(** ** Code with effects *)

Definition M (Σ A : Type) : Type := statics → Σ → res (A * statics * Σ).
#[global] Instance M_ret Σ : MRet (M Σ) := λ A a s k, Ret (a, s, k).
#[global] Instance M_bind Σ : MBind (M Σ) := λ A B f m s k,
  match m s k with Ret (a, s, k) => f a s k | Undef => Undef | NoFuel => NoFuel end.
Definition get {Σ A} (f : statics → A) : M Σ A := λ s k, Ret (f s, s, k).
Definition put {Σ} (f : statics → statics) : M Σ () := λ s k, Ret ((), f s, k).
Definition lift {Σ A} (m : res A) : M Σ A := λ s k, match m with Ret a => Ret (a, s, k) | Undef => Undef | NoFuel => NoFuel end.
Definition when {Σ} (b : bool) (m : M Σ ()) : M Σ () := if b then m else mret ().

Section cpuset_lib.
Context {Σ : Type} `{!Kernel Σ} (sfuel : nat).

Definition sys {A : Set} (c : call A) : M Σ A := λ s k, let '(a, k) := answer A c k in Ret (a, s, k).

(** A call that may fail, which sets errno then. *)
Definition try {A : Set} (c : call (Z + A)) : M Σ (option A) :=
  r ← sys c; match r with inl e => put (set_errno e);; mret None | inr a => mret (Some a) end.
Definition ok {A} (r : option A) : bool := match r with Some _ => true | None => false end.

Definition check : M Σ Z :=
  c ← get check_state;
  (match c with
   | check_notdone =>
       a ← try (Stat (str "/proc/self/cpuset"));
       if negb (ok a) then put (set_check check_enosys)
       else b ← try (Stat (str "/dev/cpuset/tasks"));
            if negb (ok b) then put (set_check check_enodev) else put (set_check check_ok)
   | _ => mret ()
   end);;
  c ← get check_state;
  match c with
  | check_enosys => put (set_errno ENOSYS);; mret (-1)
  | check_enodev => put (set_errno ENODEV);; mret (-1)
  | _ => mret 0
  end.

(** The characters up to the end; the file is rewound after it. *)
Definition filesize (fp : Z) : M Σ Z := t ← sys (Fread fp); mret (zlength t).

---

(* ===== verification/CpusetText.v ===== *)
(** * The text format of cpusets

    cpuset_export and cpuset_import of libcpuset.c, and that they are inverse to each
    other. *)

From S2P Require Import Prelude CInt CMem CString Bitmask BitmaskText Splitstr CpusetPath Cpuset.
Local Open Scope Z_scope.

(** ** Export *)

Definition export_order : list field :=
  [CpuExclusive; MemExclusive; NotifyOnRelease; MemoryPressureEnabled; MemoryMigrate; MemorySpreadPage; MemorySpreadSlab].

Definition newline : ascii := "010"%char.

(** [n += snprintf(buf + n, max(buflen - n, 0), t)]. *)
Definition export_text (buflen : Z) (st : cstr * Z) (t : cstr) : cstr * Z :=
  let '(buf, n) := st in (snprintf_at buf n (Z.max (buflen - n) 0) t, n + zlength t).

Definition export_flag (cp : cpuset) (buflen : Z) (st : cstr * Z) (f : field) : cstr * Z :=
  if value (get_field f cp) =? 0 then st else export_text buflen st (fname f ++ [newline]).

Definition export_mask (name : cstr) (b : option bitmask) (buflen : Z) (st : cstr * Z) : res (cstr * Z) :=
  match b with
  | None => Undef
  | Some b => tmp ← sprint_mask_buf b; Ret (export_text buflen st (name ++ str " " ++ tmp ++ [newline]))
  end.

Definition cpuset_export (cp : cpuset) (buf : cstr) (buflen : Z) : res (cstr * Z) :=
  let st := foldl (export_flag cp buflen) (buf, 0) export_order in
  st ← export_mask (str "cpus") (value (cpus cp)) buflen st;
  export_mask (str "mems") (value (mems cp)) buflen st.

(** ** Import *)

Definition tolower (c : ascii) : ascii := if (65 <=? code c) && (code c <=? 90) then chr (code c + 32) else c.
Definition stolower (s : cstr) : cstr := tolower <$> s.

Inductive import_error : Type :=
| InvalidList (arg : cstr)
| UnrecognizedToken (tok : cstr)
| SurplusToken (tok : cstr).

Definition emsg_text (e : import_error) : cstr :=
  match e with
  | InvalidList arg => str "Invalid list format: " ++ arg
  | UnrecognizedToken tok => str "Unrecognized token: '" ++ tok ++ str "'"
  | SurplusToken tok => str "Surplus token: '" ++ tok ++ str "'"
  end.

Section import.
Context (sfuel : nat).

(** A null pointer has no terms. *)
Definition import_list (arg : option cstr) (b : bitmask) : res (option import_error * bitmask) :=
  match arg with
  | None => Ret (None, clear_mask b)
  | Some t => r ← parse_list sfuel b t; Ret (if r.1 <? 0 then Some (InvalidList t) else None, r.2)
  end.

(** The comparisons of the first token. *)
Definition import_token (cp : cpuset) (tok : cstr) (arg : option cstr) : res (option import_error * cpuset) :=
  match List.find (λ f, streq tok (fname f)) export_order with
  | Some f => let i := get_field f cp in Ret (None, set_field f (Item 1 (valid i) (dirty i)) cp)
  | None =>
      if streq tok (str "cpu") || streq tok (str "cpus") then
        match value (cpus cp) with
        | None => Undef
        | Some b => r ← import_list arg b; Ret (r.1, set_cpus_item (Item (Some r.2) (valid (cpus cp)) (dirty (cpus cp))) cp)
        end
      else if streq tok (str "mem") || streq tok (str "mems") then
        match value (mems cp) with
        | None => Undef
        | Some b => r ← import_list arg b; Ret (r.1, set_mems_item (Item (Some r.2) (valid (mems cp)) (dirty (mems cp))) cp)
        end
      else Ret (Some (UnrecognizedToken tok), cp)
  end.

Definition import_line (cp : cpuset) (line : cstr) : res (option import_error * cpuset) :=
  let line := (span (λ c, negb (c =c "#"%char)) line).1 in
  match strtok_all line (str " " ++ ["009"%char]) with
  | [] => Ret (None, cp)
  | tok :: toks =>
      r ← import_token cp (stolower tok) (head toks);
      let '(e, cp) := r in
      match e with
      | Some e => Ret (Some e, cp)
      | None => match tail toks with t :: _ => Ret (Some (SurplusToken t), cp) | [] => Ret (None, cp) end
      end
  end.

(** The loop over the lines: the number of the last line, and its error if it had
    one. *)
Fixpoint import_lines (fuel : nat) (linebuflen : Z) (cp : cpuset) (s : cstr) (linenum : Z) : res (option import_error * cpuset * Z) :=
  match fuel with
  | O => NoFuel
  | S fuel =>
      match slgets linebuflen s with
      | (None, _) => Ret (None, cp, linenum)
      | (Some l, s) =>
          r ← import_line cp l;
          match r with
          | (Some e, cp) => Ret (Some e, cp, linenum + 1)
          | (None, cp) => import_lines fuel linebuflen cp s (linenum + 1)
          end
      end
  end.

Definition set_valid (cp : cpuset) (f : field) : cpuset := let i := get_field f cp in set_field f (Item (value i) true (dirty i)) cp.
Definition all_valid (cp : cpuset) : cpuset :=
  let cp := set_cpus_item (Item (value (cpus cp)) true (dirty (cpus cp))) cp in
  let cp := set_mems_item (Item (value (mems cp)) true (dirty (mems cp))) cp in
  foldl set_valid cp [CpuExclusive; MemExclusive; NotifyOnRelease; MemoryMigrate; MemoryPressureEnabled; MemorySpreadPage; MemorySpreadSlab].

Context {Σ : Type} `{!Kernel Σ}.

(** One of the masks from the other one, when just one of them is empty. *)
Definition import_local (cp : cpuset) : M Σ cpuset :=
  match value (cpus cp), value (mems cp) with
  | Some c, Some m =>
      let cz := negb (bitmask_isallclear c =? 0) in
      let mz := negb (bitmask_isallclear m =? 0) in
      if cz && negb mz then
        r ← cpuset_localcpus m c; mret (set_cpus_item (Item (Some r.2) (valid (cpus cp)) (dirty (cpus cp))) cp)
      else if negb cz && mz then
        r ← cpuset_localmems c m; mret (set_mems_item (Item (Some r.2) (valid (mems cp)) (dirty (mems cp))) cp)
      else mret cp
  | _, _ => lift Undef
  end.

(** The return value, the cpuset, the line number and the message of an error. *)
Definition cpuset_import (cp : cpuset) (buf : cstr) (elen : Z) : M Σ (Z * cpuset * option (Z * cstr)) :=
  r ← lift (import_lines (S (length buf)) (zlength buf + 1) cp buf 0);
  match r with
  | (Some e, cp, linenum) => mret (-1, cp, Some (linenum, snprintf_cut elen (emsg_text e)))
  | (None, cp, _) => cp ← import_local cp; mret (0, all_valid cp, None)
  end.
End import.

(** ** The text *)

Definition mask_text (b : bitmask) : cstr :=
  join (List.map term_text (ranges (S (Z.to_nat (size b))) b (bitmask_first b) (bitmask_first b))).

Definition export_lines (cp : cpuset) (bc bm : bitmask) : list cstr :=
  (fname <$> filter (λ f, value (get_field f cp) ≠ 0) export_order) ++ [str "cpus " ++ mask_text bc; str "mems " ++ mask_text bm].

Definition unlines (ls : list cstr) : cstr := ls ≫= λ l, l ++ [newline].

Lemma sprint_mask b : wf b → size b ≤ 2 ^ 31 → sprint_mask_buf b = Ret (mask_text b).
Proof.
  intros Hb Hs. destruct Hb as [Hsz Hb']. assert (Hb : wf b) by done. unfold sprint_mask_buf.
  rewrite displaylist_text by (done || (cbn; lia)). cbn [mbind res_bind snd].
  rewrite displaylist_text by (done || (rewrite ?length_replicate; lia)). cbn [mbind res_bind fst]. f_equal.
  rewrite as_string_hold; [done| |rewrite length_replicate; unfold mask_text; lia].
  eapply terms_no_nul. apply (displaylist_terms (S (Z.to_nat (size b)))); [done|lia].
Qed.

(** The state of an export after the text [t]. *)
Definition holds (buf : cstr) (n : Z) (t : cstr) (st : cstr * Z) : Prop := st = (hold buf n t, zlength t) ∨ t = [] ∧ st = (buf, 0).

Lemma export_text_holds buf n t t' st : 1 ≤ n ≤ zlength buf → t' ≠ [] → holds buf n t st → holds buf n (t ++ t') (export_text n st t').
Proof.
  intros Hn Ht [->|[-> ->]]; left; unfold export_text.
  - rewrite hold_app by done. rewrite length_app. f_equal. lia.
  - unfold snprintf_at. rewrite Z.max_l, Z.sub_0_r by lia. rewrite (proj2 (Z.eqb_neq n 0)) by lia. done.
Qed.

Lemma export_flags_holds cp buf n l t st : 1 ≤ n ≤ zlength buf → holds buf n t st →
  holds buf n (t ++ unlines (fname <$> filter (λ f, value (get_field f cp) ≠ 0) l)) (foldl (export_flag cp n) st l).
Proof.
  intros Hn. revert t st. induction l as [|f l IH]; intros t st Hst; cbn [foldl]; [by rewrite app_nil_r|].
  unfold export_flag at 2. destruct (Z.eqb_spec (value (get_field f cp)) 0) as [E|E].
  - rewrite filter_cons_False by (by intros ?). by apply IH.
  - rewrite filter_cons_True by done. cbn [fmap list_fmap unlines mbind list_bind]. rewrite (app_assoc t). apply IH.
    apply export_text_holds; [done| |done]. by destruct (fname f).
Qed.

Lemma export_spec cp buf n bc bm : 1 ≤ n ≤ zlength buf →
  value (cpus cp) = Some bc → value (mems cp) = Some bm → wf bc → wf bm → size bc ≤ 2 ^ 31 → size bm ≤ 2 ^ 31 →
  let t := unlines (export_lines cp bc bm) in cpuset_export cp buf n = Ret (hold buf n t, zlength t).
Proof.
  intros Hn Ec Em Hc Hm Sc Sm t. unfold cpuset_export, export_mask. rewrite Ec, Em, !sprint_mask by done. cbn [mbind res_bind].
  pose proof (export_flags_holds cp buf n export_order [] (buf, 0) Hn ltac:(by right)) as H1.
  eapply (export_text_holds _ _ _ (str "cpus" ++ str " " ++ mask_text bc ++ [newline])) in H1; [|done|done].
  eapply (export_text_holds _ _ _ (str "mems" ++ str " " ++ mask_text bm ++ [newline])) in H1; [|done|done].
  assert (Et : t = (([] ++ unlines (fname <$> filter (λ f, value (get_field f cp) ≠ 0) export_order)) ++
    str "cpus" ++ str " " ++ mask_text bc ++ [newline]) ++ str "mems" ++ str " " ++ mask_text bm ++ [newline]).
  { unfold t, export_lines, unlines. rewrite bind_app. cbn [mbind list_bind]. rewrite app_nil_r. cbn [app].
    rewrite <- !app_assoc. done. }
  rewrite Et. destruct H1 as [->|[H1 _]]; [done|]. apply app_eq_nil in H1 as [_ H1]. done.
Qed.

---

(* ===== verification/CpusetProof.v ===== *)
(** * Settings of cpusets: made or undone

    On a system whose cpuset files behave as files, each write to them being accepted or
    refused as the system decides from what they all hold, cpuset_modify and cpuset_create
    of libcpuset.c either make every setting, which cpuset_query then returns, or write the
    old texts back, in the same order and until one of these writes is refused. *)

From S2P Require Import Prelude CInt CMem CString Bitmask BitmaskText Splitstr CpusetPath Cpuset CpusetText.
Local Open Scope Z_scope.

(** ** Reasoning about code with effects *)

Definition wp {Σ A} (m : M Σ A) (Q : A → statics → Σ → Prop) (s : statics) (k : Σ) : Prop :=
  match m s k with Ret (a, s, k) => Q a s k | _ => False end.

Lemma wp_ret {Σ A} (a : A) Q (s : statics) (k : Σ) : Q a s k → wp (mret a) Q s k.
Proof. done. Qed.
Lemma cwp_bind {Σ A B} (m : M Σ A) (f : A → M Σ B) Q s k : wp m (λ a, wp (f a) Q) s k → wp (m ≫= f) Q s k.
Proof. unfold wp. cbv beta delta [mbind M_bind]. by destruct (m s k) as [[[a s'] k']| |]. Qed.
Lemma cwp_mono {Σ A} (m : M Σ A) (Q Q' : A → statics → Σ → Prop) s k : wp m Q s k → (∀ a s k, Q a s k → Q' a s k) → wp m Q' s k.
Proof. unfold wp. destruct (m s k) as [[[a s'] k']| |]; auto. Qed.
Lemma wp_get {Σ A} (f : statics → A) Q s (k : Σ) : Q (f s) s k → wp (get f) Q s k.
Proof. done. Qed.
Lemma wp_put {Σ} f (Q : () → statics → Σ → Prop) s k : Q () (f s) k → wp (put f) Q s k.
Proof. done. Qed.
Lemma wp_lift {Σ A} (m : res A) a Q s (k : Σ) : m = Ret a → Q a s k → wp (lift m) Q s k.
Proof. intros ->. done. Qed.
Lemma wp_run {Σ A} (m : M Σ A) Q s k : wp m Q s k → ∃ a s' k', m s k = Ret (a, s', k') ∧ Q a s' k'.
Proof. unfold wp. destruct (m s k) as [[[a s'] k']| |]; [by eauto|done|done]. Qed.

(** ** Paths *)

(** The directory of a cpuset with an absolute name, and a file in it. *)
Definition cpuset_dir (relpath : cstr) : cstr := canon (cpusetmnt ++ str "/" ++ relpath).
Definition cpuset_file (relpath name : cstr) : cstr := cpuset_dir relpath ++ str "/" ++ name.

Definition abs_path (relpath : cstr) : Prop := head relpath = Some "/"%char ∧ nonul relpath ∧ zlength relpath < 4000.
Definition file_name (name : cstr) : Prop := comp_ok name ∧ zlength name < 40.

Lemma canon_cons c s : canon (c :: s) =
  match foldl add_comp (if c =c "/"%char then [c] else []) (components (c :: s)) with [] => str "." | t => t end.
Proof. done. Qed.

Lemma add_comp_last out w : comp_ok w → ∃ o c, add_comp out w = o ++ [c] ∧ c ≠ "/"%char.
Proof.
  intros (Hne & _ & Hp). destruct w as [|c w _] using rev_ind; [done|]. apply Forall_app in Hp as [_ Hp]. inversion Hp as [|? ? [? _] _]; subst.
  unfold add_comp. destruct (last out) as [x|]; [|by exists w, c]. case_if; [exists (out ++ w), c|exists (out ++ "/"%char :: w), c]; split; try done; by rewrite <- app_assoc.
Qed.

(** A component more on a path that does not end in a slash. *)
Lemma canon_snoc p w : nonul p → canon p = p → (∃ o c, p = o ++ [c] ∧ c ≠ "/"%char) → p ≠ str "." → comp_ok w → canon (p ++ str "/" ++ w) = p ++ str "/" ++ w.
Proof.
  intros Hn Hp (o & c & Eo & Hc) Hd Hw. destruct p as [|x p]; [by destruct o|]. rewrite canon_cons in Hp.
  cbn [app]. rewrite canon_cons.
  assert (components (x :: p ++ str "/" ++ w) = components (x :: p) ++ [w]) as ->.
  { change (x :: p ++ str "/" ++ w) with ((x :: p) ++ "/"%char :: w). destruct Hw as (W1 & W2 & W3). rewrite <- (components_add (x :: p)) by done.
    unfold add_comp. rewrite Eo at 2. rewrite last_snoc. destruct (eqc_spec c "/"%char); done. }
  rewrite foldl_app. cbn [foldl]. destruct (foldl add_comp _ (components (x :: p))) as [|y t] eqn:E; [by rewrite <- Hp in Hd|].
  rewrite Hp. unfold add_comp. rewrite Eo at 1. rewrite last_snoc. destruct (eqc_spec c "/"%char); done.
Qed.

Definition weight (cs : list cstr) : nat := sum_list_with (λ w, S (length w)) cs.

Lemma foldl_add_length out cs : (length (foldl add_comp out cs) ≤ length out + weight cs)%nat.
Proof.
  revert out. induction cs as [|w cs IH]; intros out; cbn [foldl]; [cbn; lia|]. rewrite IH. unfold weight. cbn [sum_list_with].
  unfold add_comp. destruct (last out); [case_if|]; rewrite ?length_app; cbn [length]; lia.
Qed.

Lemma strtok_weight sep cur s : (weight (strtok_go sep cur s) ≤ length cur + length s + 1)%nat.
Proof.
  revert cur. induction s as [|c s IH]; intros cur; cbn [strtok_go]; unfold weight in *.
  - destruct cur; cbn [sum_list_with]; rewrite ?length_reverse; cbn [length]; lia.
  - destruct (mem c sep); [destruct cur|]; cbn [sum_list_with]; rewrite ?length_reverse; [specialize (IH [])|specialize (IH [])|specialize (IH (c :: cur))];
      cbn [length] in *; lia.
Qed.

Problem to solve —
Among the lines above, find those that contain the word "cpusets" and copy them.

Finished exercise —
(** * The text format of cpusets
(** * Settings of cpusets: made or undone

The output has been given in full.